Aerial access to Elfin Bay, Routeburn, and Greenstone Stations is only available through Glacier Southern Lakes Helicopters, which Ngai Tahu Tourism bought in 2016.
The firm also owns the land.
Residents and deer hunters claim concessions aren’t being granted for cheaper operators to fly in, despite applications lodged for more than a year.
Southern Lakes Deerstalkers’ secretary Sharon Salmons says there’s been a high number of cancellations of bookings for the huts from hunting parties this winter, due to there not being a cheaper option such as Heli Glenorchy.
The club’s lost revenue as a result, she says, which goes towards the upkeep of the huts and pays for the club’s stoat traps.
“This is a popular and dedicated recreational hunting area and hunters from all over the country have been very disappointed.”
Department of Conservation (DoC) has to consult Ngai Tahu – the South Island’s principal Maori iwi – on any applications from other operators for concessions to land on a marginal strip in the valleys.
A concerned local resident, who asks not to be named, believes Ngai Tahu Tourism is using the consulting requirement as a “tool to restrict legitimate competition”.
“This is not a fair deal to all who want to legitimately access these valleys at a fair and reasonable cost. Allowing one company to have exclusive access to a public resource by not issuing a landing consent to legitimate competition is not right.”
Ngai Tahu Tourism marketing and comms boss Kirsty Phillips says Ngai Tahu Farming Ltd and Ngai Tahu Tourism Ltd have an exclusivity arrangement for the Elfin Bay, Routeburn and Greenstone Stations.

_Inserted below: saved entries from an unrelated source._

(** * Project Explorer: the view-state and projection logic of ProjectsGrid

    A shallow embedding of the front end's logic (components/ProjectsTable
    and services/api): the map-id derivation, the sort and the grouping of the
    project list, the URL query-string state, and the fetch of the snapshot.

    Conventions.  A JavaScript string is the Rocq [string] of its text.  On
    ASCII text (identifiers, names, dates, query strings) a character is one
    code unit of the string and one byte of its URL encoding; the order on
    strings compares characters by their codes.  A JavaScript [Set] is the
    list of its members in insertion order.  Platform functions whose result
    is fixed by ECMAScript or by the URL standard are defined here from their
    specification; the two that are left to the host ([Date] parsing and
    [localeCompare]) are parameters.  The sort of an array is fixed by the
    language for a consistent comparator only: [JS.sort] is that result, and
    [V8.sort] is what one engine does for every comparator. *)

From Stdlib Require Import List String Ascii ZArith NArith Bool Lia.
From Stdlib Require Import Sorted Permutation.
Import ListNotations.

Local Open Scope string_scope.
Local Open Scope list_scope.
Local Open Scope Z_scope.

(* ================================================================= *)
(** ** The platform: strings, arrays, sets *)

Module JS.

(** [a < b] on two strings: the first differing code unit decides, a proper
    prefix is smaller. *)
Fixpoint string_lt (a b : string) : bool :=
  match a, b with
  | _, EmptyString => false
  | EmptyString, String _ _ => true
  | String c a', String d b' =>
      if (N_of_ascii c <? N_of_ascii d)%N then true
      else if (N_of_ascii d <? N_of_ascii c)%N then false
      else string_lt a' b'
  end.
(** X19: what the first revision's [setAll] writes, for every target and
    every colour held, the pipe being open: for red, then green, then blue,
    one write per value from the held channel value towards the target, the
    held value first and the target itself left out, that is |target - held|
    writes per channel and none for a channel already at its target; the
    colour held and the log are left as they were. *)
Theorem Fade_setAll_writes (flags : Flags) (c : RGB) (s : St) :
  wf_RGB c -> wf_RGB (colour s) -> pipe (blaster s) = pi_blaster_File ->
  (exists s',
     Fade.setAll flags c s = Ret tt s'
     /\ blaster s' = blaster s
     /\ log (world s') = log (world s)
     /\ calls (world s')
        = (calls (world s)
             ++ channel_writes (flag_R flags) (negb (reader_gone (world s)))
                  (fade_values (r (blaster s)) (R c))
             ++ channel_writes (flag_G flags) (negb (reader_gone (world s)))
                  (fade_values (g (blaster s)) (G c))
             ++ channel_writes (flag_B flags) (negb (reader_gone (world s)))
                  (fade_values (b (blaster s)) (B c)))%list)
  /\ (forall cur target,
        length (fade_values cur target) = Z.to_nat (Z.abs (target - cur))
        /\ ~ In target (fade_values cur target)
        /\ (cur <> target -> hd_error (fade_values cur target) = Some cur)).
Proof.
  intros Hc (Hr & Hg & Hb) Hopen. cbn [colour R G B] in Hr, Hg, Hb.
  split.
  - destruct (Fade_setAll_eq flags c s Hc Hr Hg Hb) as (s' & Hset & -> & Hbl).
    eexists. split; [exact Hset|]. split; [exact Hbl|].
    split; [rewrite !wrote_all_log; reflexivity|].
    rewrite wrote_all_calls_open by (rewrite !wrote_all_blaster; exact Hopen).
    rewrite wrote_all_calls_open by (rewrite !wrote_all_blaster; exact Hopen).
    rewrite wrote_all_calls_open by exact Hopen.
    rewrite !wrote_all_reader, <- !app_assoc. reflexivity.
  - intros cur target. destruct (fade_values_shape cur target) as [Hlen Hhd].
    split; [exact Hlen|]. split; [apply fade_values_miss_target | exact Hhd].
Qed.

Phillips says this type of deal is common across the region and walking access is always available.
She says the organisation has already responded to applications the DoC has received from its competitors.
The company is allowed to make thousands of flights a year in the valleys.

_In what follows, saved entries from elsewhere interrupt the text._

(** * Hybrid lexical/semantic retrieval: BM25 rerank over semantic candidates

    A shallow embedding of [BM25Preprocessor.py], [LegalKnowledgeIndexer.py]
    and [hybridRetrieval.py].

    Conventions of the embedding
    - a Python [str] is a list of Unicode code points ([N]); the Unicode
      tables behind [unicodedata.normalize], [str.lower] and [\w] are an
      interface ([UnicodeDB]), with an instance for ASCII text;
    - a Python [float] is idealised as a real number ([R]); a division
      raises [ZeroDivisionError] when its divisor is zero, as in Python;
    - a Python [dict] is an insertion-ordered association list (iteration
      order is observable through [sorted], which is stable);
    - code that can raise returns [py A]: [Ok] a value or [Raise] an
      exception;
    - a JSON directory is its sorted listing, each file with its parsed
      array of chunk records;
    - the embedding model and the FAISS index are an interface
      ([SemanticRuntime]). *)

From Stdlib Require Import String Ascii.
From Stdlib Require Import ZArith NArith Bool Arith Lia.
From Stdlib Require Import Reals Lra.
From Stdlib Require Import List Permutation Sorted.
Import ListNotations.

Set Implicit Arguments.

(** ** Exceptions *)

Inductive exc : Type :=
| ZeroDivisionError
| IndexError
| ValueError (msg : string)
| AssertionError
| AttributeError
| FileNotFoundError.

Inductive py (A : Type) : Type :=
| Ok (a : A)
| Raise (e : exc).

Arguments Ok {A} a.
Arguments Raise {A} e.

Definition bind {A B : Type} (m : py A) (k : A -> py B) : py B :=
  match m with
  | Ok a => k a
  | Raise e => Raise e
  end.

Notation "x <- m ;; k" := (bind m (fun x => k))
  (at level 61, m at next level, right associativity).

(** A [for] loop whose body can raise: the state is threaded left to
    right and the first exception ends the loop. *)
Fixpoint for_each {A S : Type} (body : A -> S -> py S) (l : list A) (s : S)
  : py S :=
  match l with
  | [] => Ok s
  | x :: rest => s' <- body x s ;; for_each body rest s'
  end.

(** [[f(x) for x in l]] where [f] can raise. *)
Fixpoint map_py {A B : Type} (f : A -> py B) (l : list A) : py (list B) :=
  match l with
  | [] => Ok []
  | x :: rest => y <- f x ;; ys <- map_py f rest ;; Ok (y :: ys)
  end.

(** ** Python strings *)

Module PyStr.

Definition char : Type := N.
Definition str : Type := list char.

(** An ASCII literal as a Python string. *)
Definition lit (s : string) : str :=
  map N_of_ascii (list_ascii_of_string s).

Definition str_eqb (a b : str) : bool :=
  if list_eq_dec N.eq_dec a b then true else false.

Definition SP : char := 32%N.
Definition LF : char := 10%N.
Definition CR : char := 13%N.
Definition BULLET : char := 8226%N.   (* U+2022 *)

(** [str.isspace] on one character (Py_UNICODE_ISSPACE). *)
Definition is_space (c : char) : bool :=
  ((9 <=? c) && (c <=? 13) || (28 <=? c) && (c <=? 32)
   || (c =? 133) || (c =? 160) || (c =? 5760)
   || (8192 <=? c) && (c <=? 8202)
   || (c =? 8232) || (c =? 8233) || (c =? 8239) || (c =? 8287)
   || (c =? 12288))%N.

(** Line boundaries of [str.splitlines] other than CR. *)
Definition is_linebreak (c : char) : bool :=
  ((c =? 10) || (c =? 11) || (c =? 12) || (c =? 28) || (c =? 29)
   || (c =? 30) || (c =? 133) || (c =? 8232) || (c =? 8233))%N.

Fixpoint lstrip_by (p : char -> bool) (s : str) : str :=
  match s with
  | [] => []
  | c :: rest => if p c then lstrip_by p rest else s
  end.

Definition rstrip_by (p : char -> bool) (s : str) : str :=
  rev (lstrip_by p (rev s)).

(** [s.strip()] *)
Definition strip (s : str) : str := rstrip_by is_space (lstrip_by is_space s).

(** [s.lstrip()] *)
Definition lstrip (s : str) : str := lstrip_by is_space s.

(** [s.lstrip(chars)] *)
Definition lstrip_chars (chars : str) (s : str) : str :=
  lstrip_by (fun c => existsb (N.eqb c) chars) s.

(** [s.startswith(p)] *)
Fixpoint startswith (p s : str) : bool :=
  match p, s with
  | [], _ => true
  | _ :: _, [] => false
  | a :: p', b :: s' => (a =? b)%N && startswith p' s'
  end.

(** [sep.join(l)] *)
Fixpoint join (sep : str) (l : list str) : str :=
  match l with
  | [] => []
  | [x] => x
  | x :: rest => x ++ sep ++ join sep rest
  end.

(** [s.splitlines()]: [cur] is the current line, reversed. *)
Fixpoint splitlines_from (cur : str) (s : str) : list str :=
  match s with
  | [] => match cur with [] => [] | _ => [rev cur] end
  | c :: rest =>
      if (c =? CR)%N then
        match rest with
        | d :: rest' =>
            if (d =? LF)%N then rev cur :: splitlines_from [] rest'
            else rev cur :: splitlines_from [] rest
        | [] => rev cur :: splitlines_from [] rest
        end
      else if is_linebreak c then rev cur :: splitlines_from [] rest
      else splitlines_from (c :: cur) rest
  end.

Definition splitlines (s : str) : list str := splitlines_from [] s.

(** [s.split()]: maximal runs of non-whitespace characters. *)
Fixpoint split_from (cur : str) (s : str) : list str :=
  match s with
  | [] => match cur with [] => [] | _ => [rev cur] end
  | c :: rest =>
      if is_space c then
        match cur with
        | [] => split_from [] rest
        | _ => rev cur :: split_from [] rest
        end
      else split_from (c :: cur) rest
  end.

Definition split (s : str) : list str := split_from [] s.

(** [' ' * n] *)
Definition spaces (n : nat) : str := repeat SP n.

(** A text field is blank when it is empty or whitespace only. *)
Definition blank (s : str) : Prop := Forall (fun c => is_space c = true) s.

End PyStr.

Import PyStr.

(** ** The JSON corpus records *)

(** A list item: [{"text": ..., "list": [...]}].  A missing ["text"] key
    reads as the empty string and a missing ["list"] key as the empty
    list, which is what [item.get] returns for them. *)
#[warnings="-register-all"]
Inductive item : Type :=
| Item (itext : str) (ilist : list item).

Record block : Type := Block { btext : str; blist : list item }.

Clutha-Southland National MP Hamish Walker says his party has requested all relevant documentation from DoC.
Several competing helicopter operators contacted by Mountain Scene either declined to comment or didn’t respond before deadline.
Questions have also been raised about why DoC doesn’t seem to be pushing for concessions to be granted.
DoC’s acting operations director for the area, Caroline Rain, says the valleys “hold significant cultural and aspirational values for Ngai Tahu”.
It’s obligated under the Conservation Act to consult Ngai Tahu about concessions and is in talks with the company about current applications.